### Initial dimensions for graphics
* Sentence length = 5
* d_q, d_k, d_v = 3, 3, 3

## Attention is all you need

This article will delve into the fundamentals of self-attention, explaining its  
workings from the ground up. We'll embark on a step-by-step journey of coding it  
ourselves. Since its inception in the original transformer paper, "Attention Is  
All You Need," self-attention has emerged as a pivotal component in numerous  
cutting-edge deep learning models, especially within Natural Language Processing  
(NLP). Given its ubiquitous presence, grasping its mechanics is essential.


## Self-Attention

Self-attention, also known as intra-attention, allows neural networks to focus on  
different parts of input sequences simultaneously. It calculates the attention  
weights between different positions of a single sequence, enabling the model to  
weigh the importance of each input token based on its context within the sequence.  
This mechanism proves highly effective in capturing long-range dependencies and  
contextual information, making it a fundamental building block for various  
state-of-the-art models in Natural Language Processing (NLP) and other domains.

Self-attention serves as a mechanism to enrich the informational depth of an input  
embedding by integrating contextual information. Essentially, it empowers the model  
to assess the significance of various elements within an input sequence and  
adaptively modulate their impact on the output. Such functionality proves particularly  
crucial in language processing endeavors, where a word's significance can vary  
depending on its contextual placement within a sentence or document.

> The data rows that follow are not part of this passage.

(* ===== verification/DoubleSignDemo.v ===== *)
(** * DoubleSignDemo: validator 30 seals twice

    A concrete codec that satisfies the laws of [DoubleSignProps] and two headers
    of one height, with the optional fields up to the requests hash. *)

From stdpp Require Import base tactics numbers option list gmap strings.
From Stdlib Require Import ZArith Lia Bool.
From S2P Require Import Prelude.
From S2P Require Import Hardforks.
From S2P Require Import Header.
From S2P Require Import Snapshot.
From S2P Require Import SnapshotProps.
From S2P Require Import SnapshotClaims.
From S2P Require Import Extra.
From S2P Require Import ExtraProps.
From S2P Require Import Seal.
From S2P Require Import Attestation.
From S2P Require Import AttestationProps.
From S2P Require Import AttestationDemo.
From S2P Require Import Precompiles.
From S2P Require Import DoubleSign.
From S2P Require Import DoubleSignProps.

(** Strings and lists behind a tag and eight bytes of length. *)
Module FlatRlp.
Definition frame (tag : Z) (l : bytes) : bytes := (tag :: be_encode 8 (zlen l)) ++ l.
Definition bytes_ok (l : bytes) : bool := forallb (λ b, (0 <=? b) && (b <? 256)) l.

Definition unframe (tag : Z) (buf : bytes) : option (bytes * bytes) :=
  match buf with
  | t :: rest =>
      let len := take 8 rest in
      let body := drop 8 rest in
      let n := Z.to_nat (be_decode len) in
      if (t =? tag) && bytes_ok len && (length len =? 8)%nat && (n <=? length body)%nat
      then Some (take n body, drop n body) else None
  | [] => None
  end.

Definition payload (x : RlpItem) : bytes :=
  match x with
  | RlpU256 z => be_trim z
  | RlpB256 z => be_encode 32 z
  | RlpAddress z => be_encode 20 z
  | RlpBloom z => be_encode 256 z
  | RlpU64 z => be_encode 8 z
  | RlpB64 z => be_encode 8 z
  | RlpSlice l => l
  end.

#[export] Instance flat_rlp : RlpApi := {|
  rlp_encode x := frame 1 (payload x);
  rlp_length x := zlen (frame 1 (payload x));
  rlp_list_header n := 2 :: be_encode 8 n;
  keccak256 l := be_decode l mod (2 ^ 256 - 189);
|}.
#[export] Instance flat_rlp_laws : RlpLaws flat_rlp.
Proof. by split. Qed.
#[export] Instance flat_items : RlpItemLaws flat_rlp.
Proof. by split. Qed.

#[export] Instance flat_decode : RlpDecode := {|
  decode_bytes (is_list : bool) := unframe (if is_list then 2 else 1);
  decode_array n buf := match unframe 1 buf with
                        | Some (l, rest) => if (length l =? n)%nat then Some (l, rest) else None
                        | None => None
                        end;
  decode_u64 buf := match unframe 1 buf with
                    | Some (l, rest) => if (length l =? 8)%nat && bytes_ok l then Some (be_decode l, rest) else None
                    | None => None
                    end;
  decode_vec := unframe 1;
|}.

Lemma bytes_ok_Forall l : bytes_ok l = true ↔ Forall byte_ok l.
Proof.
  unfold bytes_ok. rewrite <- Is_true_true, forallb_True. apply Forall_proper; [|done]. intros b.
  rewrite Is_true_true. unfold byte_ok. lia.
Qed.

Lemma frame_codec tag : Codec (frame tag) (unframe tag) len_ok.
Proof.
  split.
  - intros l rest Hl. unfold len_ok in Hl. unfold frame, unframe. cbn [app].
    rewrite <- app_assoc, take_app_length', drop_app_length' by by rewrite be_encode_length.
    assert (Hok : bytes_ok (be_encode 8 (zlen l)) = true) by apply bytes_ok_Forall, be_encode_ok.
    rewrite Z.eqb_refl, Hok, be_encode_length. cbn [andb Nat.eqb].
    rewrite be_decode_encode by (split; [apply zlen_nonneg|exact Hl]). unfold zlen. rewrite Nat2Z.id.
    rewrite length_app, (proj2 (Nat.leb_le _ _)) by lia. by rewrite take_app_length, drop_app_length.
  - intros [|t rest] l r; [done|]. unfold unframe. case_if; [|done]. intros [= <- <-]. split_tests.
    rename select (bytes_ok _ = true) into Hok. apply bytes_ok_Forall in Hok as Hb.
    rename select (_ =? _ = true)%nat into H8. apply Nat.eqb_eq in H8.
    rename select (_ <=? _ = true)%nat into Hn. apply Nat.leb_le in Hn.
    pose proof (be_decode_bound _ Hb) as Hbound. unfold zlen in Hbound. rewrite H8 in Hbound.
    assert (Hz : zlen (take (Z.to_nat (be_decode (take 8 rest))) (drop 8 rest)) = be_decode (take 8 rest))
      by (unfold zlen; rewrite length_take; lia).
    split; [unfold len_ok; rewrite Hz; exact (proj2 Hbound)|].
    unfold frame. rewrite Hz. cbn [app]. f_equal; [lia|].
    replace (be_encode 8 (be_decode (take 8 rest))) with (take 8 rest) by (rewrite <- H8 at 2; symmetry; by apply be_encode_decode).
    by rewrite <- app_assoc, take_drop, take_drop.
  - done.
Qed.

#[export] Instance flat_decode_laws : RlpDecodeLaws flat_rlp flat_decode.
Proof.
  split.
  - apply frame_codec.
  - apply (frame_codec 2).
  - split.
    + intros z rest Hz. cbn [decode_u64 flat_decode]. change (encode_u64 z) with (frame 1 (be_encode 8 z)).
      rewrite (codec_complete (Codec:=frame_codec 1)) by (unfold len_ok, zlen; by rewrite be_encode_length).
      rewrite be_encode_length. assert (bytes_ok (be_encode 8 z) = true) as -> by apply bytes_ok_Forall, be_encode_ok.
      by rewrite be_decode_encode.
    + intros buf z rest. cbn [decode_u64 flat_decode]. destruct (unframe 1 buf) as [[l r]|] eqn:Eu; [|done]. case_if; [|done]. intros [= <- <-]. split_tests.
      rename select (bytes_ok _ = true) into Hok. apply bytes_ok_Forall in Hok as Hb.
      rename select (_ =? _ = true)%nat into H8. apply Nat.eqb_eq in H8.
      apply (codec_sound (Codec:=frame_codec 1)) in Eu as [_ ->]. pose proof (be_decode_bound _ Hb) as Hd. unfold zlen in Hd. rewrite H8 in Hd.
      split; [exact Hd|]. change (encode_u64 (be_decode l)) with (frame 1 (be_encode 8 (be_decode l))).
      do 2 f_equal. rewrite <- H8. symmetry. by apply be_encode_decode.
    + done.
  - done.
  - intros n buf l rest. cbn [decode_array decode_bytes flat_decode]. destruct (unframe 1 buf) as [[l' r]|]; [|naive_solver]. case_if; split_tests; unfold has_length.
    + rename select (_ =? _ = true)%nat into H8. apply Nat.eqb_eq in H8. naive_solver.
    + rename select (_ =? _ = false)%nat into H8. apply Nat.eqb_neq in H8. naive_solver.
Qed.
End FlatRlp.

Module DoubleSignNet.
Import ThresholdForks DemoApis DemoChain ExtraDemo SealDemo AttestationNet FlatRlp.

#[export] Instance demo_ecrecover : EvmEcrecover := {|
  evm_ecrecover sig rid m := (λ a, replicate 12 0 ++ be_encode 20 a) <$> recover_address m sig rid;
|}.
#[export] Instance demo_ecrecover_laws : EcrecoverLaws demo_ecrecover.
Proof. split. intros sig rid m a (z & _ & ->)%fmap_Some. by rewrite length_app, be_encode_length. Qed.
#[export] Instance demo_ecrecover_agrees : EcrecoverAgrees demo_ecdsa demo_ecrecover.
Proof. split. intros m sig rid a Hr. cbn [evm_ecrecover demo_ecrecover]. by rewrite Hr. Qed.

(** A header of height 77 with the given vanity byte and signature byte. *)
Definition twin (v s : Z) : Header :=
  {| parent_hash := 4660; ommers_hash := 1; beneficiary := 30; state_root := 5; transactions_root := 6; receipts_root := 7;
     logs_bloom := 0; difficulty := 2; number := 77; gas_limit := 30000000; gas_used := 21000; timestamp := 1760000000;
     extra_data := replicate 32 v ++ (30 :: replicate 63 s) ++ [0];
     mix_hash := 750; nonce := 0; base_fee_per_gas := Some 0; withdrawals_root := Some 8; blob_gas_used := Some 131072;
     excess_blob_gas := Some 0; parent_beacon_block_root := Some 0; requests_hash := Some 9;
     block_access_list_hash := None; slot_number := None |}.

Lemma twin_header_ok v s : header_ok (twin v s).
Proof.
  split.
  - repeat (apply Forall_cons_2; [by split|]). by apply Forall_nil_2.
  - by split.
  - by split.
  - repeat (apply Forall_cons_2; [by split|]). by apply Forall_nil_2.
  - done.
Qed.

Lemma twin_ok v s : wire_ok (twin v s).
Proof.
  split; [apply twin_header_ok|by split|by right| |].
  - unfold header_tail. repeat (split; [try done; intros _; repeat constructor|]). done.
  - unfold len_ok. rewrite <- (Z.ltb_lt _ _). by vm_compute.
Qed.

Definition twins : DoubleSignEvidence := evidence_of (chain_id (parlia_spec parlia)) (twin 1 3) (twin 2 4).

Lemma twin_evidence_fits : evidence_fits twins.
Proof.
  unfold evidence_fits, bigint_ok, len_ok. rewrite <- !(Z.ltb_lt _ _). split_and!; by vm_compute.
Qed.

Lemma double_signer_convicted_witness :
  double_sign_evidence_validation_run_inner (encode_evidence twins) 100000 5 16
    = Done (Returned (double_sign_cost 16 (encode_evidence twins)) (be_encode 20 30 ++ be_encode 32 (number (twin 1 3))) 5).
Proof.
  apply (double_signer_convicted parlia (twin 1 3) (twin 2 4) 30 100000 5 16).
  - apply twin_ok.
  - apply twin_ok.
  - by split; vm_compute.
  - apply twin_evidence_fits.
  - by vm_compute.
  - by vm_compute.
  - done.
  - done.
  - by vm_compute.
  - by vm_compute.
  - by vm_compute.
Defined.

(** The same header twice is paid for with the halt, not with a verdict. *)
Lemma double_sign_exact_witness :
  ∃ o, evidence_outcome 0 (encode_evidence (evidence_of 56 (twin 1 3) (twin 1 3))) 100000 5 o
    ∧ ∀ g out r, o ≠ Returned g out r.
Proof.
  destruct (double_sign_exact (encode_evidence (evidence_of 56 (twin 1 3) (twin 1 3))) 100000 5 0) as [[o Ho] [Hiff _]].
  exists o. split; [by apply Hiff|]. intros g out r ->.
  assert (match double_sign_evidence_validation_run_inner (encode_evidence (evidence_of 56 (twin 1 3) (twin 1 3))) 100000 5 0 with
          | Done (Halted _ _) => True | _ => False end) as Hh by by vm_compute.
  by rewrite Ho in Hh.
Defined.
End DoubleSignNet.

### Embedding an Input Sentence

In this NB the sentence to be followed through the self-attention mechanism is  
***When in doubt look intelligent***. The notebook can be run with any other sentence  
only then the visualizations will not be accurate. 

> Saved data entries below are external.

Lemma decode_validator_no_panic v : zlen v = 108 → decode_validator v ≠ Panics.
Proof.
  intros Hl. unfold decode_validator. comet_consts.
  destruct (read_be_inside (X := PrecompileHalt) v 32 (32 + 8)) as (p & -> & _); [lia..|]. cbn [mbind exec_bind].
  destruct (slice_inside (X := PrecompileHalt) v (32 + 8) (32 + 8 + 20)) as (x & -> & _); [lia..|]. cbn [mbind exec_bind].
  destruct (slice_inside (X := PrecompileHalt) v (32 + 8 + 20) (zlen v)) as (y & -> & _); [lia..|]. cbn [mbind exec_bind].
  destruct (slice_inside (X := PrecompileHalt) v 0 32) as (k & -> & _); [lia..|]. cbn [mbind exec_bind]. by case_if.
Qed.

Lemma decode_validators_no_panic n i l :
  0 <= i → (i + Z.of_nat n) * 108 <= zlen l → decode_validators n i l ≠ Panics.
Proof.
  revert i. induction n as [|n IH]; intros i Hi Hl; cbn [decode_validators]; [done|]. comet_consts.
  destruct (slice_inside (X := PrecompileHalt) l (i * (32 + 8 + 20 + 48)) ((i + 1) * (32 + 8 + 20 + 48))) as (v & -> & Hv & _); [lia..|].
  cbn [mbind exec_bind]. pose proof (decode_validator_no_panic v ltac:(lia)). destruct (decode_validator v); [|done|done].
  cbn [mbind exec_bind]. specialize (IH (i + 1) ltac:(lia) ltac:(lia)). by destruct (decode_validators n (i + 1) l).
Qed.

Lemma decode_state_no_panic state u : decode_consensus_state state u ≠ Panics.
Proof.
  unfold decode_consensus_state. destruct (_ || _) eqn:Hshape; [done|]. apply orb_false_iff in Hshape as [Hmin Hdiv]. case_if; [done|].
  comet_consts. apply Z.leb_gt in Hmin.
  destruct (slice_inside (X := PrecompileHalt) state 0 32) as (c & -> & _); [lia..|]. cbn [mbind exec_bind].
  destruct (read_be_inside (X := PrecompileHalt) state 32 (32 + 8)) as (h & -> & _); [lia..|]. cbn [mbind exec_bind].
  destruct (slice_inside (X := PrecompileHalt) state (32 + 8) (32 + 8 + 32)) as (nh & -> & _); [lia..|]. cbn [mbind exec_bind].
  destruct (slice_inside (X := PrecompileHalt) state (32 + 8 + 32) (zlen state)) as (vb & -> & Hvb & _); [lia..|]. cbn [mbind exec_bind].
  pose proof (decode_validators_no_panic (Z.to_nat ((zlen state - (32 + 8 + 32)) / (32 + 8 + 20 + 48))) 0 vb ltac:(lia)) as Hn.
  destruct (decode_validators _ 0 vb) as [vs|e|]; cbn [mbind exec_bind]; [|done|].
  - destruct u; [|done]. pose proof (check_unique_no_panic 0 (without_proposer vs)) as Hu.
    unfold validate_unique_validator_set. cbn [cs_validators].
    match goal with |- (check_unique 0 _ ?t ≫= _) ≠ _ => specialize (Hu t); by destruct (check_unique 0 (without_proposer vs) t) end.
  - exfalso. apply Hn; [|done]. rewrite Hvb. pose proof (Z.mul_div_le (zlen state - (32 + 8 + 32)) (32 + 8 + 20 + 48) ltac:(lia)). lia.
Qed.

For processing this text, it first has to be embedded, i.e. put in a somehow meaningful  
representation of numbers. For simplicity, here our dictionary  dc is restricted  
to the words that occur in the input sentence. In a real-world application, we  
would consider all words in the training dataset (typical vocabulary sizes range  
between 30k to 50k).

In [39]:
sentence = 'When in doubt look intelligent'

In [40]:
dc = {s:i for i, s in enumerate(sorted(sentence.replace(',', '').split()))}
print(dc)

{'When': 0, 'doubt': 1, 'in': 2, 'intelligent': 3, 'look': 4}


Now an integer value is assigned to each word. (In this case according to the  
dictionary position)

![image.png](attachment:image.png)

In [41]:
import torch

sentence_int = torch.tensor([dc[s] for s in sentence.replace(',', '').split()])

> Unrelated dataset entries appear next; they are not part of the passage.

(* ===== verification/CometBftDemo.v ===== *)
(** * CometBftDemo: a small chain for the light client

    Headers that list who signed them, two validator sets, a stored state and two
    light blocks; the claims of [CometBftProps] on them, and what storing a large
    voting power does. *)

From stdpp Require Import base tactics numbers option list gmap strings.
From Stdlib Require Import ZArith Lia Bool.
From S2P Require Import Prelude.
From S2P Require Import Precompiles.
From S2P Require Import CometBft.
From S2P Require Import CometBftProps.

Module CometNet.

Record DemoHeader := {
  dh_height : Z;
  dh_chain_id : bytes;
  dh_validators_hash : bytes;
  dh_next_validators_hash : bytes;
  dh_signers : list bytes;
}.

Definition key (n : Z) : bytes := be_encode 32 n.
Definition validator (n power : Z) : TmValidator :=
  {| vi_address := drop 12 (key n); vi_pub_key := key n; vi_power := power; vi_bls_key := be_encode 48 n;
     vi_relayer := be_encode 20 n |}.
Definition set_hash (vals : list TmValidator) : bytes :=
  be_encode 32 (foldr (λ v acc, 31 * acc + be_decode (vi_pub_key v) + vi_power v) 7 vals).

Definition power_of (vals : list TmValidator) : Z := foldr (λ v acc, vi_power v + acc) 0 vals.
Definition overlap (h : DemoHeader) (vals : list TmValidator) (t : Z * Z) : bool :=
  power_of vals * t.1 <? power_of (filter (λ v, vi_pub_key v ∈ dh_signers h) vals) * t.2.

Definition chain : bytes := [98; 110; 98].
Definition old_set : list TmValidator := [validator 1 10; validator 2 8].
Definition new_set : list TmValidator := [validator 2 8; validator 3 9].

Definition header11 : DemoHeader :=
  {| dh_height := 11; dh_chain_id := chain; dh_validators_hash := set_hash old_set;
     dh_next_validators_hash := set_hash new_set; dh_signers := [key 1; key 2] |}.
Definition header15 : DemoHeader :=
  {| dh_height := 15; dh_chain_id := chain; dh_validators_hash := set_hash new_set;
     dh_next_validators_hash := set_hash new_set; dh_signers := [key 2; key 3] |}.

(** The same block, from a source that does not name the relayer of validator 3. *)
Definition bare_set : list TmValidator :=
  [validator 2 8;
   {| vi_address := drop 12 (key 3); vi_pub_key := key 3; vi_power := 9; vi_bls_key := be_encode 48 3; vi_relayer := [] |}].

#[local] Instance api : CometApi := {
  from_raw_ed25519 k := zlen k =? 32;
  address_of_key k := drop 12 k;
  without_proposer vals := vals;
  validators_hash_of := set_hash;
  SignedHeader := DemoHeader;
  sh_height h := wrap64 (dh_height h);
  sh_chain_id := dh_chain_id;
  sh_validators_hash := dh_validators_hash;
  sh_next_validators_hash := dh_next_validators_hash;
  sufficient_overlap := overlap;
  ProtoHeader := DemoHeader;
  ProtoSet := list TmValidator;
  proto_merge bs := if bool_decide (bs = [11]) then Some (Some header11, Some old_set)
                    else if bool_decide (bs = [15]) then Some (Some header15, Some new_set)
                    else if bool_decide (bs = [16]) then Some (Some header15, Some bare_set) else None;
  signed_header_try_from h := Some h;
  set_try_from vals := if forallb (λ v, zlen (vi_pub_key v) =? 32) vals then Some vals else None;
}.

#[local] Instance laws : CometLaws.
Proof.
  split; cbn.
  - intros h. unfold wrap64. apply Z.mod_pos_bound. lia.
  - intros p vals Hv. unfold keys_ok. cbn. destruct (forallb _ p) eqn:E; [|done]. by injection Hv as <-.
  - done.
Qed.

Definition state10 : ConsensusState :=
  {| cs_chain_id := chain; cs_height := 10; cs_next_validator_set_hash := set_hash old_set; cs_validators := old_set |}.
Definition light11 : LightBlock := {| lb_signed_header := header11; lb_validators := old_set |}.
Definition light15 : LightBlock := {| lb_signed_header := header15; lb_validators := new_set |}.

Definition bytes10 : bytes := Eval vm_compute in state_bytes state10.
Definition bytes11 : bytes := Eval vm_compute in state_bytes (accepted_state state10 light11).
Definition bytes15 : bytes := Eval vm_compute in state_bytes (accepted_state (accepted_state state10 light11) light15).
Definition pad : bytes := replicate 24 0.

Lemma chain_ok : chain_id_ok chain.
Proof. split; [|done]. by repeat constructor. Qed.

Lemma consensus_state_roundtrip_witness :
  zlen bytes10 = 288 ∧ decode_consensus_state bytes10 false = Done state10.
Proof.
  assert (Hc : canonical state10) by (split_and!; [done|done|repeat constructor; done|done]).
  destruct (consensus_state_roundtrip state10 bytes10) as (Hl & _ & Hd & _ & Hr); [apply chain_ok|done|by vm_compute..|].
  rewrite (Hr Hc) in Hd. split; [exact Hl|exact Hd].
Defined.

(** A voting power of more than 32 bits loses its upper half. *)
Lemma stored_power_lost :
  let cs := {| cs_chain_id := chain; cs_height := 10; cs_next_validator_set_hash := set_hash old_set;
               cs_validators := [validator 1 (2 ^ 32)] |} in
  (b ← encode_consensus_state cs; cs' ← decode_consensus_state b false; Done (vi_power <$> cs_validators cs')) = Done [0].
Proof. by vm_compute. Qed.

Lemma light_block_accepted_iff_witness :
  cometbft_light_block_validation_run (call_input pad bytes10 [15]) 3000 0
    = Done (Returned 3000 (encode_light_block_validation_result true (state_bytes (accepted_state state10 light15))) 0)
  ↔ 3000 = 3000 ∧ 3000 <= 3000 ∧ 0 = 0 ∧ trusted_step state10 light15 ∧ storable (accepted_state state10 light15)
    ∧ encode_light_block_validation_result true (state_bytes (accepted_state state10 light15))
      = encode_light_block_validation_result (set_changed state10 light15) (state_bytes (accepted_state state10 light15)).
Proof.
  apply (light_block_accepted_iff pad bytes10 [15] state10 light15); [done|by vm_compute|done|].
  by exists (Some header15, Some new_set).
Defined.

(** Block 11 follows directly, block 15 after a gap, by the strict version. *)
Lemma calls : nsteps call 2 bytes10 bytes15.
Proof.
  econstructor; [|econstructor; [|constructor]].
  - apply (call_returned bytes10 bytes11 cometbft_light_block_validation_run pad [11] 3000 0 3000
      (encode_light_block_validation_result false bytes11) 0); [set_solver|by vm_compute..].
  - apply (call_returned bytes11 bytes15 cometbft_light_block_validation_run_pasteur pad [15] 20000 0 8136
      (encode_light_block_validation_result true bytes15) 0); [set_solver|by vm_compute..].
Qed.

Lemma light_client_chain_witness :
  ∃ cs, decode_consensus_state bytes15 false = Done cs ∧ nsteps trusts 2 state10 cs
    ∧ cs_chain_id cs = chain ∧ 10 + Z.of_nat 2 <= cs_height cs < 2 ^ 64.
Proof. apply (light_client_chain 2 bytes10 bytes15 state10); [by vm_compute|done|apply calls]. Defined.

Definition bare_light15 : LightBlock := {| lb_signed_header := header15; lb_validators := bare_set |}.

Lemma bare_misfit : misfit state10 bare_light15.
Proof.
  split; [|split_and!; [done|done|by intros [_ [_ [[_ [? _]] _]%Forall_cons]%Forall_cons]]].
  split; [done|done|by vm_compute|right; split; [done|by vm_compute]].
Qed.

Lemma bare_carried : carries (call_input pad bytes10 [16]) state10 bare_light15.
Proof.
  exists pad, bytes10, [16]. split; [done|]. split; [done|]. split; [by vm_compute|]. by exists (Some header15, Some bare_set).
Qed.

Lemma light_client_panics_iff_witness :
  cometbft_light_block_validation_run (call_input pad bytes10 [16]) 3000 0 = Panics
  ∧ cometbft_light_block_validation_run_before_hertz (call_input pad bytes10 [16]) 3000 0 = Panics.
Proof.
  destruct (light_client_panics_iff (call_input pad bytes10 [16]) 3000 0) as (Hb & Hr & _).
  - apply (bool_decide_unpack _). by vm_compute.
  - split; [apply Hr|apply Hb]; (split; [done|]); exists state10, bare_light15; (split; [apply bare_carried|apply bare_misfit]).
Defined.
End CometNet.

print('The sentence as integer values: ')
print(sentence_int)

The sentence as integer values: 
tensor([0, 2, 1, 4, 3])


The visual representation of that sentence can be given as:

![image.png](attachment:image.png)

Using that integer value representation of the input sentence an embedding layer  
is used to encode the inputs into a real-vector embedding. The dimension of that  
embedding space can be chosen arbitrarily. For the visual representation i will  
use a 5-dimensional embedding.  

Since the input sentence consists of 5 words this will reuslt in a $5 \times 5$  
embedding matrix.

In [42]:
n_words_in_sentence = sentence_int.shape[0]
n_embedding_dimensions = 5

embed = torch.nn.Embedding(n_words_in_sentence, n_embedding_dimensions)
embedded_sentence = embed(sentence_int).detach()

print(embedded_sentence)
print(embedded_sentence.shape)

tensor([[ 1.1142,  0.0239, -1.0905,  0.1397,  0.5698],
        [ 0.8844,  0.4654,  0.8879,  0.7037,  0.5154],
        [ 0.9676,  2.0837,  0.4512,  0.2476,  0.0481],
        [ 1.5189, -0.7556,  0.9678,  0.9759,  1.6865],
        [-0.3008, -1.0099, -1.3379, -1.1475, -2.0809]])
torch.Size([5, 5])


Now the original input sentence looks like a matrix of shape $N_{Input Words} \times M_{Embeddings}$

![image.png](attachment:image.png)

### Defining the weight matrices

In this notebook the most frequently and most impactful scaled-dot product attention  
mechanism will be discussed. This mechanism uses three weight matrices $\textbf{W}_q, \textbf{W}_k$  
and $\textbf{W}_v$ which are **adjusted as model parameters during training**.  
They are used as projection matrices to bring the inputs into key, query and value  
compontents of the sentence respectively.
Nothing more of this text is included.